# Exercise prompt
When you reach the line containing "Definition create_course (space_id" in the data below, begin returning lines exactly as written, and stop once the line containing "if String.eqb m" has been returned.

::::

(** Creating a source.  Without an idempotency key the source is stored, a
    draft of the account, and answered with 201.  With one the request ends in
    an exception and stores nothing: the key is written before the tenant
    context is sealed, where the row policies accept no row. *)
Theorem create_source_keyless `{Env} pepper space title json rq p w ctx p2 :
  entry_check pepper false rq p w = (inr ctx, p2) ->
  let id := fresh_uuid (S (S (tick w))) in
  (forall s, s ∈ rows (db w) -> Source.id s <> id) ->
  match idempotency_key_from_request (wr_headers rq) with
  | Some _ => exists e n, create_source pepper space title json rq p w = served (Raise e) p2 {| db := db w; tick := n |}
  | None => exists w2 t,
      create_source pepper space title json rq p w =
        served (Ok (answer 201 ctx [("sourceId", JStr (str_uuid id)); ("spaceId", JStr (str_uuid space))])) p2 w2 /\
      forall s, s ∈ rows (db w2) <-> s = new_source (account_id ctx) id space title t \/ s ∈ rows (db w)
  end.
Proof.
  intros Had id Hf. unfold create_source, endpoint. rewrite Had.
  set (w1 := {| db := db w; tick := S (S (tick w)) |}).
  destruct (idempotency_key_from_request (wr_headers rq)) as [key|] eqn:Ek.
  - destruct (keyed_raises ctx rq "POST /api/v1/sources" json 201 (Some (not_found_for ctx)) None (as_context ctx (Sources.create_source ctx space title))
      (fun c => [("sourceId", JStr (str_uuid (sc_source_id c))); ("spaceId", JStr (str_uuid (sc_space_id c)))])
      (fun _ => not_found_for ctx) (fun _ => true) key p2 w1 Ek) as (e & He). exists e, (tick w1). exact He.
  - rewrite unkeyed by done. set (t := clock (S (tick w1))). set (a := access ctx (db w1)).
    set (r := new_source (account_id ctx) id space title t).
    assert (Hr : accepted a r = true).
    { change (insiders a (account_id ctx) = true). unfold insiders, purpose_in, a, access, same. cbn [ac_rls ac_purpose].
      rewrite (admitted_first_party _ _ _ _ _ _ _ Had). by rewrite bool_decide_eq_true_2. }
    destruct (settle_source a (db w) r Hr Hf) as (d2 & Hd2 & Hrows).
    assert (Hc : Sources.create_source ctx space title {| db := visible a (db w1); tick := tick w1 |} =
      Ok ({| sc_source_id := id; sc_space_id := space |}, {| db := set_rows (rows (visible a (db w)) ++ [r]) (visible a (db w)); tick := S (S (tick w1)) |})).
    { unfold Sources.create_source. erewrite M_bind_step by reflexivity. erewrite M_bind_step by reflexivity. cbn [db tick].
      apply M_bind_Ok. eexists tt, _. split; [|reflexivity]. apply add_Ok. split; [|reflexivity]. cbn [db]. intros s Hs.
      rewrite (seen_rows (R := Source.t)) in Hs. apply elem_of_keep in Hs as [Hs _]. specialize (Hf s Hs).
      cbn [clash source_table]. unfold Source.clash, same. cbn. rewrite (bool_decide_eq_false_2 (Source.id s = id)) by done. by rewrite !andb_false_r. }
    unfold as_context, under_policy. fold a. rewrite Hc. cbn [db tick]. change (db w1) with (db w). rewrite Hd2. cbn [mbind res_bind sc_source_id sc_space_id].
    exists {| db := d2; tick := S (S (tick w1)) |}, t. split; [reflexivity|]. exact Hrows.
Qed.

(** ** Witness *)

Definition sample_session : BrowserSession.t :=
  {| BrowserSession.id := 7; BrowserSession.account_id := 1; BrowserSession.user_id := 3; BrowserSession.actor_id := 2;
     BrowserSession.secret_hash := hmac_hex (utf8 sample_pepper) (utf8 "s3cret");
     BrowserSession.csrf_token_hash := hmac_hex (utf8 sample_pepper) (utf8 "c5rf");
     BrowserSession.expires_at := 2000; BrowserSession.idle_expires_at := 2000; BrowserSession.last_auth_at := 0;
     BrowserSession.rotated_at := None; BrowserSession.revoked_at := None; BrowserSession.created_at := 0 |}.

Definition session_world : World := {| db := set_rows [sample_session] empty_db; tick := 0 |}.

(** A signed-in browser posts, with its CSRF token and under a key if any. *)
Definition browser_post (key : option string) : WebRequest :=
  {| wr_method := "POST"; wr_path := "/api/v1/sources"; wr_cookie := Some sample_cookie;
     wr_headers := fun h => if String.eqb h "X-CSRF-Token" then Some "c5rf"
                            else if String.eqb h "Idempotency-Key" then key else None;
     wr_now := of_int 0; wr_later := of_int 0 |}.

Definition calm : Process := {| pr_breaker := GLOBAL_OVERLOAD_BREAKER; pr_limiter := two_a_minute |}.

Definition who (a : (Response + RequestContext) * Process) : option uuid :=
  match a.1 with inr ctx => Some (account_id ctx) | inl _ => None end.

Lemma browser_admitted key : exists ctx p2, @entry_check test_env sample_pepper false (browser_post key) calm session_world = (inr ctx, p2).
Proof.
  assert (Hw : who (@entry_check test_env sample_pepper false (browser_post key) calm session_world) = Some 1) by (vm_compute; reflexivity).
  destruct (@entry_check test_env sample_pepper false (browser_post key) calm session_world) as [[r|ctx] p2]; [discriminate Hw|eauto].
Qed.

Notation post key := (@create_source test_env sample_pepper 5 "notes" "{}" (browser_post key) calm session_world).

Lemma create_source_keyless_witness :
  (exists r p2 w2, post None = served (Ok r) p2 w2 /\ rs_status r = 201) /\
  (exists e p2 n, post (Some "k") = served (Raise e) p2 {| db := db session_world; tick := n |}).
Proof.
  assert (Hf : forall s : Source.t, s ∈ rows (db session_world) -> Source.id s <> @fresh_uuid test_env 2).
  { intros s Hs. by apply elem_of_nil in Hs. }
  split.
  - destruct (browser_admitted None) as (ctx & p2 & Had).
    destruct (@create_source_keyless test_env sample_pepper 5 "notes" "{}" (browser_post None) calm session_world ctx p2 Had Hf) as (w2 & t & He & _).
    eexists _, p2, w2. split; [exact He|reflexivity].
  - destruct (browser_admitted (Some "k")) as (ctx & p2 & Had).
    destruct (@create_source_keyless test_env sample_pepper 5 "notes" "{}" (browser_post (Some "k")) calm session_world ctx p2 Had Hf) as (e & n & He).
    exists e, p2, n. exact He.
Defined.
(* ===== verification/AccountRoutes.v ===== *)
(** * Learning, deletion and export routes

    The handlers of learning/routes.py, deletion/routes.py and export/routes.py
    (services/core).  A body has passed the validation of its model (FastAPI).
    Every learning service, creating a tombstone and requesting an export run in
    their tenant scope; the replay of tombstones runs in none. *)

From Stdlib Require Import ZArith Lia.
From stdpp Require Import base gmap list strings.
From S2P Require Import Prelude PyStr Json Uuid Enums Float64 PyTime Ledger Store RequestContext Deletion AuthSnapshot ServiceAuth TenantContext ExternalAccess RowPolicies Isolation Errors Policy McpRoutes Idempotency WebRoutes SourceRoutes EvidenceTwin LearningService Export.
Open Scope Z_scope.

(** ** Learning *)

Section learning.
Context `{Env} (pepper : string).

Definition create_course (space_id : uuid) (title : string) (rq : WebRequest) : Handler Response :=
  endpoint pepper false plain rq (fun ctx =>
    respond (as_context ctx (LearningService.create_course ctx space_id title))
      (fun c => answer 201 ctx [("courseId", JStr (str_uuid (cr_course_id c))); ("spaceId", JStr (str_uuid (cr_space_id c)))])
      (catch_all ctx)).

Definition add_node (course_id : uuid) (kind title confirmation : string) (rq : WebRequest) : Handler Response :=
  endpoint pepper false plain rq (fun ctx =>
    respond (as_context ctx (add_curriculum_node ctx course_id kind title confirmation))
      (fun id => answer 201 ctx [("nodeId", JStr (str_uuid id))]) (catch_all ctx)).

Definition refuse_edge (ctx : RequestContext) (e : exn) : Response :=
  match e with
  | ValueError m =>
      if String.eqb m "confirmed_prerequisite_cycle"
      then problem 409 ErrorCode.CONFLICT "Confirmed prerequisite edge would create a cycle." (Some (correlation_id ctx))
      else problem 422 ErrorCode.VALIDATION_ERROR "Invalid curriculum edge." (Some (correlation_id ctx))
  | _ => not_found_for ctx
  end.

Definition add_edge (course_id from_node_id to_node_id : uuid) (confirmation : string) (rq : WebRequest) : Handler Response :=
  endpoint pepper false plain rq (fun ctx =>
    respond (as_context ctx (add_prerequisite_edge ctx course_id from_node_id to_node_id confirmation))
      (fun id => answer 200 ctx [("edgeId", JStr (str_uuid id))]) (fun e => Some (refuse_edge ctx e))).

Definition create_assessment (course_id : uuid) (title item_type prompt : string) (sealed_answer : dict)
    (concept_node_id : option uuid) (sealed_rubric : option dict) (source_locators : option (list json)) (rq : WebRequest)
    : Handler Response :=
  endpoint pepper false plain rq (fun ctx =>
    respond (as_context ctx (LearningService.create_assessment ctx course_id title item_type prompt sealed_answer concept_node_id
                               sealed_rubric source_locators))
      (fun ids => answer 201 ctx [("assessmentItemId", JStr (str_uuid ids.1)); ("revisionId", JStr (str_uuid ids.2))]) (catch_all ctx)).

Definition get_attempt_view (assessment_item_id revision_id : uuid) (rq : WebRequest) : Handler Response :=
  endpoint pepper false plain rq (fun ctx =>
    respond (as_context ctx (get_assessment_for_attempt ctx assessment_item_id revision_id)) (answer 200 ctx) (catch_all ctx)).

Definition start_attempt (course_id assessment_item_id assessment_revision_id : uuid) (client_attempt_id : option string)
    (rq : WebRequest) : Handler Response :=
  endpoint pepper false plain rq (fun ctx =>
    respond (as_context ctx (start_assessment_attempt ctx course_id assessment_item_id assessment_revision_id client_attempt_id))
      (fun r => answer 201 ctx [("attemptId", JStr (str_uuid (at_attempt_id r))); ("status", JStr (at_status r));
                                ("idempotent", JBool (at_idempotent r))]) (catch_all ctx)).

Definition reveal_attempt (attempt_id : uuid) (hint answer_ : bool) (rq : WebRequest) : Handler Response :=
  endpoint pepper false plain rq (fun ctx =>
    respond (as_context ctx (record_attempt_reveal ctx attempt_id hint answer_))
      (fun o => match o with
                | Some r => answer 200 ctx [("attemptId", JStr (str_uuid (rv_attempt_id r))); ("hintRevealed", JBool (rv_hint r));
                                            ("answerRevealed", JBool (rv_answer r)); ("status", JStr (rv_status r))]
                | None => not_found_for ctx
                end) catch_none).

(** A repeated submission answers without what was not computed again. *)
Definition submit_body (r : SubmitResult) : dict :=
  [("attemptId", JStr (str_uuid (sb_attempt_id r)))] ++ present "eventId" (fun u => JStr (str_uuid u)) (sb_event_id r) ++
  present "correct" JBool (sb_correct r) ++ [("status", JStr (sb_status r))] ++
  present "eligibility" (fun e => JStr (value e)) (sb_eligibility r) ++ [("idempotent", JBool (sb_idempotent r))].

(** The text of a [ValueError] the service does not raise itself is the name the
    model gives it. *)
Definition refuse_submission (ctx : RequestContext) (e : exn) : Response :=
  match e with
  | ValueError m => problem 422 ErrorCode.VALIDATION_ERROR m (Some (correlation_id ctx))
  | _ => not_found_for ctx
  end.

Definition submit_attempt (course_id assessment_item_id assessment_revision_id : uuid) (response : dict)
    (confidence client_attempt_id : string) (hint_revealed answer_revealed : bool) (rq : WebRequest) : Handler Response :=
  endpoint pepper false plain rq (fun ctx =>
    respond (as_context ctx (submit_assessment_attempt ctx course_id assessment_item_id assessment_revision_id response
                               (Some confidence) (Some client_attempt_id) hint_revealed answer_revealed))
      (fun r => answer 201 ctx (submit_body r)) (fun e => Some (refuse_submission ctx e))).

(** Learner events are not appended by requests. *)
Definition append_event (rq : WebRequest) : Handler Response :=
  endpoint pepper false plain rq (fun ctx p w =>
    served (Ok (problem 410 ErrorCode.VALIDATION_ERROR "learner_event_append_removed_use_attempt_lifecycle" (Some (correlation_id ctx)))) p w).

Definition evidence_entry (ev : ConceptEvidence) : string * json :=
  (str_uuid (concept ev), JObj [("evidenceState", JStr (value (evidence_state ev))); ("recallState", JStr (value (recall_state ev)));
                                ("eligibleGrades", JInt (eligible_grades ev)); ("ineligibleHits", JInt (ineligible_hits ev))]).

Definition rebuild_evidence (course_id : uuid) (rq : WebRequest) : Handler Response :=
  endpoint pepper false plain rq (fun ctx =>
    respond (as_context ctx (rebuild_evidence_projections ctx course_id))
      (fun l => answer 200 ctx [("projections", JObj (map evidence_entry l))]) (catch_all ctx)).
End learning.

(** ** Deletion and export *)

Section account.
Context `{Env} (pepper : string).

Definition create_tombstone (entity_type : string) (entity_id : uuid) (space_id : option uuid) (restore_key : option string)
    (rq : WebRequest) : Handler Response :=
  endpoint pepper true plain rq (fun ctx =>
    respond (as_context ctx (Deletion.create_tombstone ctx entity_type entity_id space_id restore_key))
      (fun id => answer 201 ctx [("tombstoneId", JStr (str_uuid id)); ("entityType", JStr entity_type); ("entityId", JStr (str_uuid entity_id))])
      (catch_all ctx)).

Definition restore_replay (rq : WebRequest) : Handler Response :=
  endpoint pepper true plain rq (fun ctx =>
    respond (unsealed (replay_tombstones_after_restore (account_id ctx) None)) (fun n => answer 200 ctx [("applied", JInt n)]) catch_none).

Definition export_account (space_id : option uuid) (rq : WebRequest) : Handler Response :=
  endpoint pepper true plain rq (fun ctx =>
    respond (as_context ctx (create_export ctx space_id)) (fun manifest => answer 202 ctx manifest) (catch_all ctx)).

(** ** Recent authentication *)

(** Who asks has authenticated in the last quarter of an hour. *)
Definition recently_authenticated (rq : WebRequest) (p : Process) (w : World) : Prop :=
  exists ctx p2 t, entry_check pepper true rq p w = (inr ctx, p2) /\ last_auth_at ctx = Some t /\
    clock (S (tick w)) - t <= 15 * us_per_minute.

Lemma admit_recent rq p w ctx p2 : entry_check pepper true rq p w = (inr ctx, p2) -> recently_authenticated rq p w.
Proof.
  intros Had. exists ctx, p2. unfold entry_check, get_request_context, _require_ctx in Had |- *.
  destruct (load_session_context _ _ _ _ _ _ _) as [c|]; [|done].
  destruct (allow _ _ _ _) as [[] l]; [|done]. cbn [negb andb tick] in Had |- *.
  destruct (require_recent_auth c 15 (clock (S (tick w)))) eqn:Er; [|done]. cbn [negb] in Had |- *.
  injection Had as <- <-. unfold require_recent_auth in Er. destruct (last_auth_at c) as [t|]; [|done].
  exists t. split; [done|]. split; [done|by apply Z.leb_le].
Qed.

Lemma endpoint_recent rq body p w r : sv_result (endpoint pepper true plain rq body p w) = Ok r -> rs_status r < 400 ->
  recently_authenticated rq p w.
Proof.
  unfold endpoint. destruct (entry_check pepper true rq p w) as [[r0|ctx] p2] eqn:E; [|intros; by eapply admit_recent].
  cbn. intros [= <-] Hr. unfold entry_check, get_request_context in E. apply web_require_refused in E. unfold refusal, plain in *. lia.
Qed.
End account.

(** C34: nothing is deleted, replayed or exported for a session whose last
    authentication is older than a quarter of an hour. *)
Theorem recent_auth_required `{Env} pepper ty id space key rq p w s r :
  s = create_tombstone pepper ty id space key rq p w \/ s = restore_replay pepper rq p w \/ s = export_account pepper space rq p w ->
  sv_result s = Ok r -> rs_status r < 400 -> recently_authenticated pepper rq p w.
Proof. intros [->|[->| ->]]; apply endpoint_recent. Qed.

(** Replaying the tombstones after a restore applies none: the route reads
    them outside a tenant scope, where the row policies show nothing. *)
Theorem restore_replay_applies_nothing `{Env} pepper rq :
  refuses (fun r => refusal r \/ exists ctx, r = answer 200 ctx [("applied", JInt 0)]) (restore_replay pepper rq).
Proof.
  apply endpoint_refuses; [by left|]. intros ctx. apply respond_answers. intros w. exists 0, (tick w). split; [|right; by exists ctx].
  apply unsealed_read. unfold replay_tombstones_after_restore, list_tombstones.
  erewrite M_bind_step by by apply select_none, unseen_rows. erewrite M_bind_step by by apply select_none, unseen_rows. done.
Qed.

(** ** Witness *)

Notation export_post := (@export_account test_env sample_pepper None (browser_post None) calm session_world).

Lemma recent_auth_required_witness : rs_status (default (safe_not_found None) (match sv_result export_post with Ok r => Some r | _ => None end)) = 202 /\
  @recently_authenticated test_env sample_pepper (browser_post None) calm session_world.
Proof.
  assert (Hs : match sv_result export_post with Ok r => rs_status r | Raise _ => 0 end = 202) by (vm_compute; reflexivity).
  destruct (sv_result export_post) as [r|e] eqn:E; [|discriminate Hs]. split; [exact Hs|].
  apply (@recent_auth_required test_env sample_pepper "source" 5 None None (browser_post None) calm session_world export_post r); [exact (or_intror (or_intror eq_refl))|exact E|].
  rewrite Hs. reflexivity.
Defined.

::::

# Written solution
Definition create_course (space_id : uuid) (title : string) (rq : WebRequest) : Handler Response :=
  endpoint pepper false plain rq (fun ctx =>
    respond (as_context ctx (LearningService.create_course ctx space_id title))
      (fun c => answer 201 ctx [("courseId", JStr (str_uuid (cr_course_id c))); ("spaceId", JStr (str_uuid (cr_space_id c)))])
      (catch_all ctx)).

Definition add_node (course_id : uuid) (kind title confirmation : string) (rq : WebRequest) : Handler Response :=
  endpoint pepper false plain rq (fun ctx =>
    respond (as_context ctx (add_curriculum_node ctx course_id kind title confirmation))
      (fun id => answer 201 ctx [("nodeId", JStr (str_uuid id))]) (catch_all ctx)).

Definition refuse_edge (ctx : RequestContext) (e : exn) : Response :=
  match e with
  | ValueError m =>
      if String.eqb m "confirmed_prerequisite_cycle"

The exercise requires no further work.